The things they see and hear and smell have an impact on them, too. Studies have shown that if two mammals are placed side by side in boxes and the first one is given electric shocks, just by listening to the suffering the second one produces identical brain waves and nervous system activity; the trauma isn’t limited only to the animal that’s experiencing the pain.

Out in the field is the little brown dog with the floppy ear— none of the dogs know what’s happening around them, but they do know something isn’t right. They’ve seen things they are not supposed to see. They’ve heard terrifying sounds and they’ve smelled fear and pain drifting in the air. The brown dog lays her chin on the ground and exhales. Her brow folds into a furry question mark. The afternoon is fading and the heat has begun to fade too, but little else is certain.

Sometimes men come and take a few of the dogs away. Sometimes those dogs come back tired and panting from running and running. Sometimes the dogs come back scarred and limping. Sometimes they come back looking the same, but acting completely different. Sometimes they don’t come back at all, as if they’ve simply disappeared. As if they’ve vanished into a black hole.

46 thoughts on “Book Excerpt and Giveaway – “The Lost Dogs”

  1. They can detect odors 100 million times more faint than people can.

    Hundred million?
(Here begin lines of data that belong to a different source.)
Record Store : Type := mkStore {
  st_db : BeaconDB;
  st_availability : DataAvailabilityChecker (State := BeaconState);
  st_operation_pool : OperationPool;
  st_sync_committee_pool : SyncCommitteePool;
  st_fork_choice : option ForkChoiceTree;
  st_fork_choice_retry : RetryBackoff;
  st_fork_choice_balances : list (Checkpoint * ForkChoiceBalances);
  st_exit_pruning : option B256;
}.
Definition st_set_db (v : BeaconDB) (s : Store) : Store :=
  mkStore v (st_availability s) (st_operation_pool s) (st_sync_committee_pool s) (st_fork_choice s)
    (st_fork_choice_retry s) (st_fork_choice_balances s) (st_exit_pruning s).
Definition st_set_availability (v : DataAvailabilityChecker (State := BeaconState)) (s : Store) : Store :=
  mkStore (st_db s) v (st_operation_pool s) (st_sync_committee_pool s) (st_fork_choice s)
    (st_fork_choice_retry s) (st_fork_choice_balances s) (st_exit_pruning s).
Definition st_set_operation_pool (v : OperationPool) (s : Store) : Store :=
  mkStore (st_db s) (st_availability s) v (st_sync_committee_pool s) (st_fork_choice s)
    (st_fork_choice_retry s) (st_fork_choice_balances s) (st_exit_pruning s).
Definition st_set_sync_committee_pool (v : SyncCommitteePool) (s : Store) : Store :=
  mkStore (st_db s) (st_availability s) (st_operation_pool s) v (st_fork_choice s)
    (st_fork_choice_retry s) (st_fork_choice_balances s) (st_exit_pruning s).
Definition st_set_fork_choice (v : option ForkChoiceTree) (s : Store) : Store :=
  mkStore (st_db s) (st_availability s) (st_operation_pool s) (st_sync_committee_pool s) v
    (st_fork_choice_retry s) (st_fork_choice_balances s) (st_exit_pruning s).
Definition st_set_fork_choice_retry (v : RetryBackoff) (s : Store) : Store :=
  mkStore (st_db s) (st_availability s) (st_operation_pool s) (st_sync_committee_pool s) (st_fork_choice s)
    v (st_fork_choice_balances s) (st_exit_pruning s).
Definition st_set_fork_choice_balances (v : list (Checkpoint * ForkChoiceBalances)) (s : Store) : Store :=
  mkStore (st_db s) (st_availability s) (st_operation_pool s) (st_sync_committee_pool s) (st_fork_choice s)
    (st_fork_choice_retry s) v (st_exit_pruning s).
Definition st_set_exit_pruning (v : option B256) (s : Store) : Store :=
  mkStore (st_db s) (st_availability s) (st_operation_pool s) (st_sync_committee_pool s) (st_fork_choice s)
    (st_fork_choice_retry s) (st_fork_choice_balances s) v.

Definition SM (A : Type) : Type := M Store anyhow A.
#[global] Instance SM_ret : MRet SM := M_ret Store anyhow.
#[global] Instance SM_bind : MBind SM := M_bind Store anyhow.

(** A database operation inside the store. *)
Definition on_db {A} (m : M BeaconDB anyhow A) : SM A := fun s =>
  let '(d, r) := m (st_db s) in (st_set_db d s, r).
Definition modify_db (f : BeaconDB -> BeaconDB) : SM unit := modify (fun s => st_set_db (f (st_db s)) s).

(** [Store::new]; the pool of sync committee messages is the default one unless given. *)
Definition store_new (db : BeaconDB) (pool : OperationPool) (sync_pool : option SyncCommitteePool) : res anyhow Store :=
  checker ← supernode;
  Ok (mkStore db checker pool (default sync_pool_default sync_pool) None backoff_new [] None).

(** ** The clock *)

Definition get_slots_since_genesis (s : Store) : res anyhow Z :=
  time ← field (bd_time (st_db s));
  genesis_time ← field (bd_genesis_time (st_db s));
  Ok (get_slots_since_genesis_at time genesis_time).
Definition get_current_slot (s : Store) : res anyhow Z :=
  n ← get_slots_since_genesis s; Ok (GENESIS_SLOT + n)%u64.
Definition get_current_store_epoch (s : Store) : res anyhow Z :=
  current ← get_current_slot s; Ok (compute_epoch_at_slot current).
Definition is_previous_epoch_justified (s : Store) : res anyhow bool :=
  current_epoch ← get_current_store_epoch s;
  justified ← field (bd_justified (st_db s));
  Ok ((cp_epoch justified + 1)%u64 =? current_epoch).

(** ** Ancestors *)

(** The number of stored blocks: enough to follow parents. *)
Definition block_fuel (d : BeaconDB) : nat := S (length (rd_iter (bd_block d))).

Fixpoint get_ancestor_loop (fuel : nat) (s : Store) (root : B256) (slot : Z) : res anyhow B256 :=
  in_tree ← match st_fork_choice s with Some tree => ancestor tree root slot | None => Ok None end;
  match in_tree with
  | Some found => Ok found
  | None =>
      block ← ok_or (rd_get (bd_block (st_db s)) root) "Failed to find beacon_block_provider()"%string;
      if slot <? b_slot (sb_message block)
      then match fuel with
           | O => NoFuel
           | S fuel' => get_ancestor_loop fuel' s (b_parent_root (sb_message block)) slot
           end
      else Ok root
  end.
Definition get_ancestor (s : Store) (root : B256) (slot : Z) : res anyhow B256 :=
  get_ancestor_loop (block_fuel (st_db s)) s root slot.
Definition get_checkpoint_block (s : Store) (root : B256) (epoch : Z) : res anyhow B256 :=
  get_ancestor s root (compute_start_slot_at_epoch epoch).

Fixpoint get_ancestor_from_db_loop (fuel : nat) (d : BeaconDB) (root : B256) (slot : Z) : res anyhow B256 :=
  sp ← ok_or (slot_and_parent_root d root) "Failed to find beacon_block_provider()"%string;
  if slot <? sp.1
  then match fuel with O => NoFuel | S fuel' => get_ancestor_from_db_loop fuel' d sp.2 slot end
  else Ok root.
Definition get_ancestor_from_db (d : BeaconDB) (root : B256) (slot : Z) : res anyhow B256 :=
  get_ancestor_from_db_loop (block_fuel d) d root slot.
Definition get_checkpoint_block_from_db (d : BeaconDB) (root : B256) (epoch : Z) : res anyhow B256 :=
  get_ancestor_from_db d root (compute_start_slot_at_epoch epoch).
Definition on_block_with_root (now : Z) (column_slot : B256 -> Z -> option Z) (signed_block : SignedBeaconBlock) (block_root : B256)
    (engine : option PayloadEngine) (verify_data_availability : bool) : SM OnBlockOutcome :=
  let block := sb_message signed_block in
  let block_epoch := compute_epoch_at_slot (b_slot block) in
  let epoch_start_checkpoint := mkCheckpoint block_epoch (b_parent_root block) in
  parent_block ← reads (fun s => check_block s block);
  r ← reads (fun s => run_transition s signed_block parent_block engine);
  let state : BeaconState := r.1.1 in
  let epoch_start_state : option BeaconState := r.1.2 in
  (if b_slot block =? compute_start_slot_at_epoch block_epoch
   then cache_fork_choice_balances (mkCheckpoint block_epoch block_root) state
   else match epoch_start_state with
        | Some start => cache_fork_choice_balances epoch_start_checkpoint start
        | None => mret tt
        end);;
  match epoch_start_state with
  | Some start => if (r.2 : bool) then mret tt else modify_db (cache_state epoch_start_checkpoint start)
  | None => mret tt
  end;;
  let pending := mkPendingBlock signed_block state in
  if negb verify_data_availability then
    process_available_block now pending block_root;; mret Imported
  else
    modify (fun s => st_set_availability (insert_pending block_root signed_block state (st_availability s)) s);;
    available ← take_available block_root;
    available ← match available with
                | Some available => mret (Some available)
                | None => backfill_data_availability_columns column_slot block_root
                end;
    match available with
    | Some available => process_available_block now available block_root;; mret Imported
    | None => mret PendingAvailabilityOutcome
    end.

(** ** Attestations *)

Definition is_on_chain_of (s : Store) (block_root : B256) (target : Checkpoint) : res anyhow bool :=
  a ← get_ancestor s block_root (compute_start_slot_at_epoch (cp_epoch target));
  Ok (bool_decide (a = cp_root target)).

Definition shares_target_shuffling (s : Store) (state_epoch : Z) (state_block_root : B256) (target : Checkpoint) : res anyhow bool :=
  let held_by_state := (state_epoch <=? (cp_epoch target + 1)%u64) && (cp_epoch target <=? (state_epoch + 1)%u64) in
  if (cp_epoch target <=? MIN_SEED_LOOKAHEAD) || negb held_by_state then Ok false
  else
    let decision_slot := dependent_slot (cp_epoch target) in
    a ← get_ancestor s state_block_root decision_slot;
    b ← get_ancestor s (cp_root target) decision_slot;
    Ok (bool_decide (a = b)).

(** The attesting indices of one attestation of a block, and the target states read so far. *)
Definition block_attestation (s : Store) (block_root : B256) (block_state : option BeaconState)
    (target_states : gmap Checkpoint BeaconState) (attestation : Attestation) :
    gmap Checkpoint BeaconState * res anyhow (list Z) :=
  let target := ad_target (att_data attestation) in
  match validate_on_attestation s attestation true with
  | Err e => (target_states, Err e) | Panic => (target_states, Panic) | NoFuel => (target_states, NoFuel)
  | Ok _ =>
      let shared := match block_state with
                    | Some state => b ← shares_target_shuffling s (get_current_epoch state) block_root target;
                                    Ok (if (b : bool) then Some state else None)
                    | None => Ok None
                    end in
      match shared with
      | Err e => (target_states, Err e) | Panic => (target_states, Panic) | NoFuel => (target_states, NoFuel)
      | Ok (Some state) => (target_states, indexed ← get_indexed_attestation state attestation; Ok (attesting_indices indexed))
      | Ok None =>
          let found := match target_states !! target with
                       | Some state => Ok state
                       | None => state ← checkpoint_state (st_db s) target; ok_or state "checkpoint_states not found"%string
                       end in
          match found with
          | Err e => (target_states, Err e) | Panic => (target_states, Panic) | NoFuel => (target_states, NoFuel)
          | Ok state =>
              (<[target := state]> target_states,
               indexed ← get_indexed_attestation state attestation;
               on_chain ← is_on_chain_of s block_root target;
               (if (on_chain : bool) then Ok tt
                else valid ← is_valid_indexed_attestation state indexed;
                     ensure valid "Attestation signature must be valid for the target state"%string);;
               Ok (attesting_indices indexed))
          end
      end
  end.

(** The votes of the valid attestations and one result per attestation. *)
Fixpoint collect_votes (s : Store) (block_root : B256) (block_state : option BeaconState)
    (target_states : gmap Checkpoint BeaconState) (l : list Attestation) :
    res anyhow (list (list Z * Attestation) * list (res anyhow unit)) :=
  match l with
  | [] => Ok ([], [])
  | attestation :: l' =>
      let '(target_states, r) := block_attestation s block_root block_state target_states attestation in
      match r with
      | Panic => Panic
      | NoFuel => NoFuel
      | Ok indices => rest ← collect_votes s block_root block_state target_states l';
                      Ok ((indices, attestation) :: rest.1, Ok tt :: rest.2)
      | Err e => rest ← collect_votes s block_root block_state target_states l'; Ok (rest.1, Err e :: rest.2)
      end
  end.

Definition fail_all (e : anyhow) (results : list (res anyhow unit)) : list (res anyhow unit) :=
  (fun r => match r with Ok _ => Err (String.append "failed to update latest messages: " e) | _ => r end) <$> results.

Definition on_block_attestations (now : Z) (block_root : B256) (l : list Attestation) : SM (list (res anyhow unit)) :=
  block_state ← reads (fun s => Ok (rd_get (bd_state (st_db s)) block_root));
  vr ← reads (fun s => collect_votes s block_root block_state ∅ l);
  try_or (update_latest_messages_batch now vr.1;; mret vr.2) (fun e => mret (fail_all e vr.2)).

Definition on_attestation (now : Z) (attestation : Attestation) (is_from_block : bool) : SM unit :=
  reads (fun s => validate_on_attestation s attestation is_from_block);;
  indexed ← reads (fun s =>
    state ← checkpoint_state (st_db s) (ad_target (att_data attestation));
    state ← ok_or state "checkpoint_states not found"%string;
    indexed ← get_indexed_attestation state attestation;
    valid ← is_valid_indexed_attestation state indexed;
    ensure valid "is_valid_indexed_attestation"%string;;
    Ok indexed);
  update_latest_messages now (attesting_indices indexed) attestation.

Definition on_attester_slashing (slashing : AttesterSlashing) : SM unit :=
  lift (ensure (is_slashable_attestation_data (ia_data (attestation_1 slashing)) (ia_data (attestation_2 slashing)))
          "is_slashable_attestation_data"%string);;
  reads (fun s =>
    justified ← field (bd_justified (st_db s));
    state ← ok_or (rd_get (bd_state (st_db s)) (cp_root justified)) "beacon state not found"%string;
    valid_1 ← is_valid_indexed_attestation state (attestation_1 slashing);
    ensure valid_1 "is_valid_indexed_attestation 1"%string;;
    valid_2 ← is_valid_indexed_attestation state (attestation_2 slashing);
    ensure valid_2 "is_valid_indexed_attestation 2"%string);;
  let indices_1 : gset Z := list_to_set (attesting_indices (attestation_1 slashing)) in
  let indices_2 : gset Z := list_to_set (attesting_indices (attestation_2 slashing)) in
  let newly := hs_iter (indices_1 ∩ indices_2) in
  modify_db (fun d => bd_set_equivocating (Some (foldl (fun e i => {[ i ]} ∪ e) (default ∅ (bd_equivocating d)) newly)) d);;
  fork_choice_mark_equivocating newly.

(** ** Ticks *)

(** The loop ticks once for every slot it is behind. *)
Fixpoint tick_loop (fuel : nat) (now genesis_time tick_slot : Z) : SM unit := fun s =>
  match get_current_slot s with
  | Err e => (s, Err e) | Panic => (s, Panic) | NoFuel => (s, NoFuel)
  | Ok current =>
      if current <? tick_slot then
        match fuel with
        | O => (s, NoFuel)
        | S fuel' =>
            (on_tick_per_slot now (get_time_at_slot genesis_time (current + 1)%u64);;
             tick_loop fuel' now genesis_time tick_slot) s
        end
      else (s, Ok tt)
  end.
Definition on_tick (now time : Z) : SM unit :=
  genesis_time ← reads (fun s => field (bd_genesis_time (st_db s)));
  if time <? genesis_time then mret tt
  else
    let tick_slot := get_slots_since_genesis_at time genesis_time in
    current ← reads get_current_slot;
    tick_loop (Z.to_nat (tick_slot - current)) now genesis_time tick_slot;;
    on_tick_per_slot now time.
End handlers.
Lemma heaviest_child x n children : ft_nodes t !! x = Some n ->
  (forall c, c ∈ children <-> c ∈ fn_children n /\ viable t c) -> children <> [] ->
  exists c, mapR (fun child => w ← get_weight s child; Ok (child, w)) children = Ok ((fun c => (c, support t c)) <$> children) /\
    last (sort_by weight_leb ((fun c => (c, support t c)) <$> children)) = Some (c, support t c) /\ best_child t x c.
Proof using All.
  intros Hx Hch Hne. pose proof synced_forest as Fo. destruct (last (sort_by _ _)) as [[c w]|] eqn:El.
  2: { apply last_None in El. apply (f_equal length) in El. rewrite sort_by_perm, length_fmap in El. by destruct children. }
  apply weight_leb_max in El as [Hc Hmax]. apply list_elem_of_fmap in Hc as (c' & [= -> ->] & Hc).
  exists c'. split_and!.
  - apply mapR_fmap. intros a Ha%Hch. destruct (fo_child _ _ Fo x n a Hx (proj1 Ha)) as (m & Hm & _).
    by rewrite (get_weight_support a m Hm).
  - done.
  - exists n. split_and!; [done|by apply Hch|by apply Hch|]. intros a Ha Hv. apply (Hmax (a, support t a)).
    apply list_elem_of_fmap. exists a. split; [done|]. by apply Hch.
Qed.

Definition higher (blocks : gmap B256 BlockWithEpochInfo) (slot : Z) : nat :=
  size (filter (fun xi : B256 * BlockWithEpochInfo => slot < b_slot (be_block xi.2)) blocks).

Lemma higher_child top blocks x n c : found top blocks -> ft_nodes t !! x = Some n -> top ∈ ancestors (ft_nodes t) x ->
  best_child t x c -> exists m, ft_nodes t !! c = Some m /\ top ∈ ancestors (ft_nodes t) c /\
    (higher blocks (fn_slot m) < higher blocks (fn_slot n))%nat.
Proof using All.
  intros [Hst Hin] Hx Htop (n' & Hn' & Hc & Hv & _). simplify_eq. pose proof synced_forest as Fo.
  destruct (fo_child _ _ Fo x n c Hx Hc) as (m & Hm & Hp). exists m.
  assert (top ∈ ancestors (ft_nodes t) c) as Htc by (rewrite (ancestors_parent _ _ c m x Fo Hm Hp); set_solver).
  split_and!; [done|done|]. destruct (proj2 (Hin c) (conj Hv Htc)) as [i Hi].
  pose proof (child_slot Fo x n c m Hx Hc Hm) as Hlt. destruct (al_mirrors _ _ Al c m Hm) as (b & Hb & Es & _).
  pose proof (Hst c i Hi) as Hb'. assert (b = be_block i) as -> by congruence.
  apply (size_filter_lt _ _ _ c i); [|done| |]; cbn; [intros [y k]; cbn| |]; lia.
Qed.

Lemma head_loop_ghost top blocks : found top blocks -> forall fuel x n, ft_nodes t !! x = Some n ->
  top ∈ ancestors (ft_nodes t) x -> (higher blocks (fn_slot n) <= fuel)%nat ->
  exists y, head_loop fuel s blocks x = Ok y /\ ghost t x y.
Proof using All.
  intros Hf. induction fuel as [|fuel IH]; intros x n Hx Htop Hk;
    pose proof (found_children top blocks x n Hf Hx Htop) as Hch; cbv zeta in Hch; cbn [head_loop];
    destruct (filter _ _).*1 as [|c0 cs] eqn:Ec.
  1, 3: exists x; split; [done|]; apply ghost_stop; intros c (n' & Hn' & Hc & Hv & _); simplify_eq;
    apply (not_elem_of_nil c), Hch; by split.
  all: destruct (heaviest_child x n (c0 :: cs) Hx Hch) as (c & Em & El & Hb); [done|];
    destruct (higher_child top blocks x n c Hf Hx Htop Hb) as (m & Hm & Htc & Hlt); [lia || idtac].
  destruct (IH c m Hm Htc) as (y & Ey & Hy); [lia|]. exists y. split; [|by eapply ghost_step].
  destruct cs as [|c1 cs]; [|rewrite Em; run_ok; rewrite El; run_ok; done].
  destruct Hb as (n' & Hn' & Hc & Hv & _). simplify_eq. assert (c ∈ [c0]) as ->%list_elem_of_singleton by (by apply Hch). done.
Qed.

(** The head found in the database is the head of the tree. *)
Lemma head_from_db : is_Some (ft_nodes t !! cp_root (vc_justified_checkpoint (ft_context t))) ->
  get_head_from_db s = Ok (tree_head t).
Proof using All.
  intros [n Hn]. set (top := cp_root (vc_justified_checkpoint (ft_context t))) in *.
  destruct (filter_block_tree_spec top n Hn (block_fuel (st_db s)) ∅) as ([v blocks] & E & _ & Hst & Hin).
  { apply Nat.lt_le_incl, filtered_fuel. }
  { intros y i Hy. by rewrite lookup_empty in Hy. }
  destruct (head_loop_ghost top blocks) with (fuel := S (size blocks)) (x := top) (n := n) as (y & Ey & Hy).
  - split; [done|]. intros y. rewrite Hin, lookup_empty. split; [intros [[? ?]|?]; done|by right].
  - done.
  - eapply ancestors_self; [apply synced_forest|by exists n].
  - etrans; [apply map_subseteq_size, map_filter_subseteq|lia].
  - unfold get_head_from_db, get_filtered_block_tree. rewrite (sy_justified _ _ Sy). run_ok. fold top. rewrite E. run_ok.
    cbn [snd]. rewrite Ey. f_equal. eapply ghost_det; [done|]. apply (head_ghost t (al_inv _ _ Al)).
Qed.
End synced.
End sync.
Rilly? Citation, plz.

    Why not eleventy-jillion? Infinity times better?

    People who train dogs for search and rescue contend that dogs can hear a heartbeat from a distance of five feet

    Which people are those? How would one arrive at such a conclusion?

    Being able to write well and powerfully, or having one’s heart in the right place, is not dispensation to be sloppy, make up “facts,” or repeat nonsense one has heard as “fact.”

    Such carelessness about things which I know makes me extremely suspicious about anything that is asserted when I do not know the topic as well.

    In other words, it undercuts credibility, right out of the box.

    1. I agree with Houlahan.

      This manner of manipulation is dishonest and I won’t hesitate to characterize it as part of the Big Lie spread by those who want to control animal ownership.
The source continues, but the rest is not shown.